== MATERIAL SUPPLIED ==
----
Lemma put_cell_repr s cells cell a :
  set_repr s cells -> load_exceeded (ms_size s + 1) (ms_capacity s) = false ->
  stored_wf (cell_member cell) ->
  awrite (ms_set s) (ms_size s) (Some cell) = Ok a ->
  set_repr (MemberSet a (u32 (ms_size s + 1)) (ms_capacity s)) (cells ++ [cell]).
Proof.
  intros Hs Hroom Hc Ha. pose proof Hs as ([rest Hr] & Hn & Hz & _ & Hcap & Hf).
  pose proof (set_repr_room _ _ Hs) as Hlt. pose proof (zlen_nonneg cells).
  unfold set_repr. cbn. rewrite u32_id by (unfold is_u32; lia).
  rewrite <- Hn in Ha. unfold zlen in Ha at 1. rewrite awrite_Ok in Ha by (unfold zlen in *; lia).
  injection Ha as <-. split_and!; try (done || lia).
  - rewrite Hr. destruct rest as [|o rest].
    { rewrite Hr, app_nil_r in Hz. unfold zlen in *. rewrite length_fmap in Hz. lia. }
    exists rest. rewrite fmap_app, <- app_assoc. rewrite insert_app_r_alt by by rewrite length_fmap.
    rewrite length_fmap, Nat.sub_diag. done.
  - rewrite zlen_app. unfold zlen at 2. cbn. lia.
  - unfold zlen. rewrite length_insert. done.
  - apply Forall_app. auto.
Qed.
End PutFacts.

(** The insertion loop adds the new members, in order and without
    duplicates. *)
Lemma wp_put_loop news w s cells (Q : Z * cluster_member_set -> world -> Prop) :
  no_oom w -> set_repr s cells -> Forall member_wf news ->
  load_exceeded (ms_size s + zlen news) (ms_capacity s) = false ->
  (forall s' cells' w', set_repr s' cells' ->
     set_members_of cells' = put_all (set_members_of cells) news ->
     ms_capacity s' = ms_capacity s ->
     world_le w w' -> sent w' = sent w -> inbox w' = inbox w ->
     Q (PITTACUS_ERR_NONE, s') w') ->
  wp (put_loop s news) w Q.
Proof.
  intros Hw Hs Hf. revert w s cells Hw Hs Q.
  induction Hf as [|m news Hm Hf IH]; intros w s cells Hw Hs Q Hl HQ.
  { apply wp_ret. by apply (HQ s cells w). }
  cbn [put_loop]. apply wp_bind. eapply wp_lift; [by apply set_contains_repr|].
  rewrite zlen_cons in Hl. pose proof (zlen_nonneg news).
  unfold load_exceeded in Hl. apply Z.leb_gt in Hl.
  case_bool_decide as He; cbn beta iota.
  - apply (IH w s cells); [done|done|unfold load_exceeded; apply Z.leb_gt; lia|].
    intros s' cells' w' Hs' Hp. apply (HQ s' cells' w'); [done|]. rewrite Hp. cbn. unfold put_one.
    by rewrite bool_decide_true.
  - apply wp_bind, wp_malloc_ok; [done|]. intros w1 Hle1 _ Hse1 Hi1.
    apply wp_bind, wp_cluster_member_copy; [by eapply no_oom_le|done|].
    intros w2 Hle2 Hse2 Hi2. cbn [snd].
    pose proof (set_repr_room _ _ Hs) as Hroom. pose proof Hs as (_ & Hn & Hz & _).
    pose proof (zlen_nonneg cells).
    destruct (awrite (ms_set s) (ms_size s)
                (Some (MemberCell (allocs w) (stored m)))) as [a| |] eqn:Ea;
      [|exfalso; revert Ea; rewrite <- Hn; unfold zlen at 1; rewrite awrite_Ok;
        [done|unfold zlen in *; lia]..].
    apply wp_bind. eapply wp_lift; [done|].
    eapply (IH w2 _ (cells ++ [MemberCell (allocs w) (stored m)])).
    + eapply no_oom_le; [|done]. by transitivity w1.
    + eapply put_cell_repr; try done; [unfold load_exceeded; apply Z.leb_gt; lia|].
      by apply stored_stored_wf.
    + cbn. destruct Hs as (_ & _ & _ & _ & ? & _). unfold load_exceeded.
      rewrite u32_id by (unfold is_u32; lia). apply Z.leb_gt. lia.
    + intros s' cells' w' Hs' Hp Hc Hle Hse Hi. apply (HQ s' cells' w'); try done.
      * rewrite Hp. unfold set_members_of. rewrite fmap_app. cbn. unfold put_one.
        by rewrite bool_decide_false.
      * etrans; [exact Hle1|]. by etrans.
      * congruence.
      * congruence.
Qed.

Lemma wp_set_put news w s cells (Q : Z * cluster_member_set -> world -> Prop) :
  no_oom w -> set_repr s cells -> Forall member_wf news ->
  4 * (ms_size s + zlen news) < 3 * 2 ^ 31 ->
  (forall s' cells' w', set_repr s' cells' ->
     set_members_of cells' = put_all (set_members_of cells) news ->
     world_le w w' -> sent w' = sent w -> inbox w' = inbox w ->
     Q (PITTACUS_ERR_NONE, s') w') ->
  wp (cluster_member_set_put s news) w Q.
Proof.
  intros Hw Hs Hf Hb HQ. unfold cluster_member_set_put. cbn zeta.
  pose proof Hs as (_ & Hn & _). pose proof (zlen_nonneg cells). pose proof (zlen_nonneg news).
  rewrite u32_id by (unfold is_u32; lia).
  destruct (load_exceeded _ _) eqn:E.
  - apply wp_bind. eapply wp_set_extend; [done|done|lia|lia|].
    intros s' w' Hs' Hsz Hl Hle Hse Hi. eapply wp_put_loop; try done.
    + by eapply no_oom_le.
    + by rewrite Hsz.
    + intros s2 cells2 w2 Hs2 Hp _ Hle2 Hse2 Hi2. eapply HQ; try done; congruence || by etrans.
  - eapply wp_put_loop; try done. intros s2 cells2 w2 Hs2 Hp _ Hle2 Hse2 Hi2. by eapply HQ.
Qed.

(** * Removal *)

(** The shift loop moves the entries after [idx] one place down. *)
Lemma shift_loop_ok {A} (l : list A) (idx n : nat) :
  (n < length l)%nat -> (idx <= n)%nat ->
  exists a, ofor (n - idx) (Z.of_nat idx)
              (fun i a => x ← aread a (i + 1); awrite a i x) l = Ok a /\
    length a = length l /\
    forall k, a !! k = if bool_decide (idx <= k < n)%nat then l !! S k else l !! k.
Proof.
  intros Hn Hi.
  edestruct (ofor_inv (fun i (a : list A) => length a = length l /\
      forall k, a !! k = if bool_decide (idx <= k < Z.to_nat i)%nat then l !! S k else l !! k)
      (n - idx) (Z.of_nat idx) (fun i a => x ← aread a (i + 1); awrite a i x) l)
    as (a & Ea & Hl & Hk).
  - split; [done|]. intros k. rewrite bool_decide_false; [done|lia].
  - intros j b Hj [Hl Hk].
    destruct (lookup_lt_is_Some_2 b (S (Z.to_nat j))) as [x Hx]; [lia|].
    exists (<[Z.to_nat j := x]> b). split.
    + replace (j + 1) with (Z.of_nat (S (Z.to_nat j))) by lia.
      rewrite (aread_Ok _ _ _ Hx). out_step.
      rewrite <- (Z2Nat.id j) at 1 by lia. rewrite awrite_Ok by lia. done.
    + rewrite length_insert. split; [done|]. intros k.
      rewrite list_lookup_insert. rewrite Hk in Hx. rewrite bool_decide_false in Hx by lia.
      case_decide as Hd.
      * destruct Hd as [<- _]. rewrite bool_decide_true by lia. done.
      * rewrite Hk. destruct (decide (k = Z.to_nat j)) as [->|?]; [lia|].
        by rewrite (bool_decide_ext _ (idx <= k < Z.to_nat (j + 1))%nat) by lia.
  - exists a. split; [done|]. split; [done|]. intros k. rewrite Hk.
    by rewrite (bool_decide_ext _ (idx <= k < n)%nat) by lia.
Qed.

Lemma cluster_member_set_shift_repr s cells idx :
  set_repr s cells -> (idx < length cells)%nat ->
  exists s', cluster_member_set_shift s (Z.of_nat idx) = Ok s' /\
    set_repr s' (delete idx cells) /\ ms_capacity s' = ms_capacity s.
Proof.
  intros Hs Hi. pose proof (set_repr_room _ _ Hs) as Hroom.
  pose proof Hs as ([rest Hr] & Hn & Hz & Hl & Hc & Hf). unfold zlen in Hn, Hz.
  unfold load_exceeded in Hl. apply Z.leb_gt in Hl.
  destruct (shift_loop_ok (ms_set s) idx (length cells - 1)) as (a & Ea & Hla & Hk); [lia|lia|].
  unfold cluster_member_set_shift.
  replace (Z.to_nat _) with (length cells - 1 - idx)%nat by lia. rewrite Ea. out_step.
  eexists. split; [done|]. split; [|done].
  pose proof (length_delete cells idx (lookup_lt_is_Some_2 _ _ Hi)) as Hld.
  unfold set_repr, zlen, load_exceeded. cbn. rewrite u32_id by (unfold is_u32; lia).
  split_and!; try (done || lia).
  - exists (drop (length cells - 1) a).
    rewrite <- (take_drop (length cells - 1) a) at 1. f_equal.
    apply list_eq. intros k. rewrite list_lookup_fmap.
    destruct (decide (k < length cells - 1)%nat) as [Hlt|Hge].
    + rewrite lookup_take_lt by done. rewrite Hk.
      case_bool_decide as Hb; rewrite Hr.
      * rewrite list_lookup_delete_ge by lia.
        rewrite lookup_app_l by (rewrite length_fmap; lia). by rewrite list_lookup_fmap.
      * rewrite list_lookup_delete_lt by lia.
        rewrite lookup_app_l by (rewrite length_fmap; lia). by rewrite list_lookup_fmap.
    + rewrite lookup_take_ge by lia. rewrite lookup_ge_None_2 by lia. done.
  - by apply Forall_delete.
Qed.

Lemma find_addr_idx_repr s cells addr n :
  set_repr s cells -> 0 <= n <= zlen addr ->
  Forall (fun m => n <= cm_address_len m) (set_members_of cells) ->
  find_addr_idx s addr n
    = Ok ((fun r => Z.of_nat (fst r)) <$>
          list_find (fun c => ztake n (cm_address (cell_member c)) = ztake n addr) cells).
Proof.
  intros Hs Hn Hf. unfold find_addr_idx.
  apply (set_find s cells Hs (fun c => ztake n (cm_address (cell_member c)) = ztake n addr)).
  intros k c Hk. rewrite (set_cell_repr _ _ Hs k c Hk). out_step.
  destruct (set_repr_wf _ _ Hs k c Hk) as [_ Hz].
  unfold set_members_of in Hf. rewrite Forall_fmap in Hf.
  pose proof (Forall_lookup_1 _ _ _ _ Hf Hk) as Hlen. cbn in Hlen.
  unfold memcmp_eq. rewrite !rd_prefix by lia. done.
Qed.

(** Removal by address: the first member with that address goes, the others
    keep their order; nothing changes when there is none. *)
Lemma remove_by_addr_repr s cells addr n :
  set_repr s cells -> 0 <= n <= zlen addr ->
  Forall (fun m => n <= cm_address_len m) (set_members_of cells) ->
  exists s', cluster_member_set_remove_by_addr s addr n =
      Ok (bool_decide (is_Some (list_find
            (fun c => ztake n (cm_address (cell_member c)) = ztake n addr) cells)), s') /\
    set_repr s' match list_find (fun c => ztake n (cm_address (cell_member c)) = ztake n addr)
                        cells with
                | Some (k, _) => delete k cells
                | None => cells
                end.
Proof.
  intros Hs Hn Hf. unfold cluster_member_set_remove_by_addr.
  rewrite (find_addr_idx_repr s cells) by done. out_step.
  destruct (list_find _ cells) as [[k c]|] eqn:E; cbn.
  - apply list_find_Some in E as (Hk & _).
    destruct (cluster_member_set_shift_repr s cells k Hs) as (s' & -> & Hs' & _);
      [by eapply lookup_lt_Some|].
    by exists s'.
  - by exists s.
Qed.

(** * Reservoir sampling *)

Lemma NoDup_list_insert {A} (l : list A) k x :
  NoDup l -> x ∉ l -> NoDup (<[k := x]> l).
Proof.
  rewrite !NoDup_alt. intros Hl Hx i j y. rewrite !list_lookup_insert.
  repeat case_decide; intros [= Hi] [= Hj]; try lia.
  - subst. by destruct Hx; eapply list_elem_of_lookup_2.
  - subst. by destruct Hx; eapply list_elem_of_lookup_2.
  - by eapply Hl.
Qed.

(** The cells sampled are entries of the set at distinct positions. *)
Definition sample_of (cells r : list member_cell) (bound : nat) : Prop :=
  exists idxs : list nat,
    NoDup idxs /\ Forall (fun i => (i < bound)%nat) idxs /\
    Forall2 (fun i c => cells !! i = Some c) idxs r.

Lemma sample_of_insert cells r bound (k : nat) c :
  sample_of cells r bound -> cells !! bound = Some c -> (k < length r)%nat ->
  sample_of cells (<[k := c]> r) (S bound).
Proof.
  intros (idxs & Hnd & Hb & Hr) Hc Hk. exists (<[k := bound]> idxs).
  assert (bound ∉ idxs) as Hni.
  { intros Hin. rewrite Forall_forall in Hb.
    specialize (Hb _ Hin). cbn in Hb. lia. }
  split_and!.
  - by apply NoDup_list_insert.
  - apply Forall_insert; [|lia]. refine (List.Forall_impl _ _ Hb). intros i ?. lia.
  - by apply Forall2_insert.
Qed.

Lemma sample_of_mono cells r b b' :
  (b <= b')%nat -> sample_of cells r b -> sample_of cells r b'.
Proof.
  intros Hle (idxs & Hnd & Hb & Hr). exists idxs. split_and!; try done.
  refine (List.Forall_impl _ _ Hb). intros i ?. lia.
Qed.

Lemma sample_of_elem cells r b c : sample_of cells r b -> c ∈ r -> c ∈ cells.
Proof.
  intros (idxs & _ & _ & Hr) [j Hj]%list_elem_of_lookup.
  destruct (Forall2_lookup_r _ _ _ _ _ Hr Hj) as (i & _ & Hi).
  by eapply list_elem_of_lookup_2.
Qed.

(** The replacement phase keeps a sample of the right size. *)
Lemma wp_sample_loop n w s cells actual (idx : nat) r
    (Q : list member_cell -> world -> Prop) :
  set_repr s cells -> sample_of cells r idx -> zlen r = actual ->
  (idx + n = length cells)%nat ->
  (forall r' w', sample_of cells r' (length cells) -> zlen r' = actual ->
     world_le w w' -> allocs w' = allocs w -> sent w' = sent w -> inbox w' = inbox w ->
     Q r' w') ->
  wp (sample_loop n s actual (Z.of_nat idx) r) w Q.
Proof.
  intros Hs. revert w idx r. induction n as [|n IH]; intros w idx r Hr Hl Hi HQ.
  { apply wp_ret. rewrite Nat.add_0_r in Hi. subst idx. by apply HQ. }
  cbn [sample_loop]. apply wp_bind, wp_pt_random. intros w1 Hle1 Ha1 Hse1 Hi1.
  destruct (lookup_lt_is_Some_2 cells idx) as [c Hc]; [lia|].
  replace (Z.of_nat idx + 1) with (Z.of_nat (S idx)) by lia.
  assert (forall r', sample_of cells r' (S idx) -> zlen r' = actual ->
            wp (sample_loop n s actual (Z.of_nat (S idx)) r') w1 Q) as Hnext.
  { intros r' Hr' Hl'. apply IH; [done|done|lia|].
    intros r2 w2 H1 H2 H3 H4 H5 H6. apply HQ; try done; congruence || by etrans. }
  set (ridx := u32 _ mod Z.of_nat (S idx)).
  assert (0 <= ridx) as Hge by (apply Z.mod_pos_bound; lia).
  apply wp_bind. destruct (Z.ltb_spec ridx actual) as [Hlt|_].
  - apply wp_bind. eapply wp_lift; [by apply set_cell_repr with cells|].
    rewrite <- (Z2Nat.id ridx) by done.
    eapply wp_lift; [apply awrite_Ok; unfold zlen in Hl; lia|].
    apply Hnext; [|unfold zlen in *; by rewrite length_insert].
    apply sample_of_insert; [done|done|]. unfold zlen in Hl. lia.
  - apply wp_ret. apply Hnext; [|done]. apply (sample_of_mono _ _ idx); [lia|done].
Qed.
----
== DIRECTIONS ==
Copy out, word for word, the part of the entries above that begins at the line with "pose proof Hs as (_ & Hn & _)." and ends at the line with "intros s' w'", including both.

== ANSWER TO THE EXERCISE ==
  pose proof Hs as (_ & Hn & _). pose proof (zlen_nonneg cells). pose proof (zlen_nonneg news).
  rewrite u32_id by (unfold is_u32; lia).
  destruct (load_exceeded _ _) eqn:E.
  - apply wp_bind. eapply wp_set_extend; [done|done|lia|lia|].
    intros s' w' Hs' Hsz Hl Hle Hse Hi. eapply wp_put_loop; try done.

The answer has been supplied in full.